The king of Akkad (Akkadian: , ) was the ruler of the city of Akkad and its empire, in ancient Mesopotamia. In the 3rd millennium BC, from the reign of Sargon of Akkad to the reign of his great-grandson Shar-Kali-Sharri, the Akkadian Empire represented the dominant power in Mesopotamia and the first known great empire.

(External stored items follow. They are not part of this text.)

(** * Phala Cloud SDK: secret codec, retrying transport, submitter, status poller

    A shallow embedding of the TypeScript sources
      - [src/utils/crypto.ts]      (hexToUint8Array, uint8ArrayToHex, encryptSecrets)
      - [src/core/api-client.ts]   (ApiClient.executeWithRetry)
      - [src/core/phala-cloud.ts]  (deploy, upgrade, updateCompose, parseEnv,
                                    listTeepods, monitorDeploymentStatus)

    Conventions of the embedding.
      - JavaScript strings are [string]s of 8-bit code units.
      - JavaScript integers are [Z]; a product with the literal 0.5 is a [Q].
      - The remote service, the file system and the clock are oracles: a
        scripted answer per call, indexed by the number of the call.
      - A notification sink is either absent or a recorder that returns
        normally; every invocation is appended to a trace of events.
      - An object used as a map is the list of its own properties, in the
        order of their creation.
      - A loop is a [Fixpoint] on fuel that re-tests the source's loop
        condition; running out of fuel is a separate, visible outcome. *)

From Stdlib Require Import ZArith QArith Qminmax Lia Ascii String.
From Stdlib.Strings Require Byte.
From stdpp Require Import strings list.

Local Open Scope Z_scope.

(** ** JavaScript values shared by the modules *)

Module Js.

(** Errors by the place that raises them. A wrapper error keeps the error
    whose [message] it interpolates. *)
Inductive JsError :=
| NotHexString                         (* crypto.ts, hexToUint8Array *)
| EncryptFailed (cause : JsError)      (* crypto.ts, catch of encryptSecrets *)
| TypeRequired                         (* deploy: "The type option is required..." *)
| ModeRequired                         (* deploy: "The mode option is required..." *)
| NameRequired                         (* deploy, upgrade: "The name option is required." *)
| ComposeRequired                      (* deploy, upgrade, updateCompose *)
| IdentifierRequired                   (* updateCompose *)
| NoTeepodsFound                       (* deploy: empty teepod list *)
| NoTeepodsAvailable                   (* deploy: no available and online teepod *)
| TeepodQueryFailed (cause : JsError)  (* deploy: catch around the resolution *)
| ListTeepodsFailed (cause : JsError)  (* listTeepods: catch *)
| NoPubkey                             (* deploy: "Failed to get encryption pubkey from CVM" *)
| RangeError                           (* TypedArray.prototype.set out of bounds *)
| External (message : string).         (* platform, file system, transport *)

(** A computation that returns or throws. *)
Inductive Result (A : Type) :=
| Ok (value : A)
| Throw (error : JsError).
Arguments Ok {A} value.
Arguments Throw {A} error.

Definition bind {A B} (r : Result A) (k : A -> Result B) : Result B :=
  match r with
  | Ok a => k a
  | Throw e => Throw e
  end.

(** [try { body } catch (error) { throw wrap(error) }] *)
Definition rethrow {A} (wrap : JsError -> JsError) (body : Result A) : Result A :=
  match body with
  | Ok a => Ok a
  | Throw e => Throw (wrap e)
  end.

(** The code unit of a character. *)
Definition code (c : ascii) : Z := Z.of_N (Ascii.N_of_ascii c).

Definition unit_of (z : Z) : ascii := Ascii.ascii_of_N (Z.to_N z).

(** [String.prototype.startsWith] *)
Definition startsWith (s p : string) : bool := String.prefix p s.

The empire would rapidly collapse following the rule of its first five kings, owing to internal instability and foreign invasion, probably resulting in Mesopotamia re-fracturing into independent city-states, but the power that Akkad had briefly exerted ensured that its prestige and legacy would be claimed by monarchs for centuries to come. Ur-Nammu of Ur, who founded the Neo-Sumerian Empire and reunified most of Mesopotamia, created the title "King of Sumer and Akkad" which would be used until the days of the Achaemenid Empire.

History 

Although Sargon of Akkad is often referred to as the "founder" of Akkad, the city itself probably existed before his rule; a pre-Sargonic inscription refers to it by name and the name "Akkad" itself is not actually of the Akkadian language of Sargon and his successors. Sargon's reign does however mark the transition of Akkad from a city-state into the first known great empire, with the Akkadian king ruling all Mesopotamia. His rise to power began with the defeat of the Sumerian king Lugal-zage-si, who had ruled Lower Mesopotamia from Uruk, and the conquest of his empire. Through military campaigns, Sargon subjugated regions as far west as the Mediterranean and as far north as Assyria, which he boasted of in his inscriptions.

Sargon's successors consolidated his vast realm and continued expanding the borders of the Akkadian Empire. Sargon's grandson and the fourth king of Akkad, Naram-Sin, brought the empire to its greatest extent and assumed a new title to illustrate his great power, King of the Four Quarters, which referenced the entire world. He was also the first king in Mesopotamia to be deified in his lifetime, being addressed as "the god of Akkad".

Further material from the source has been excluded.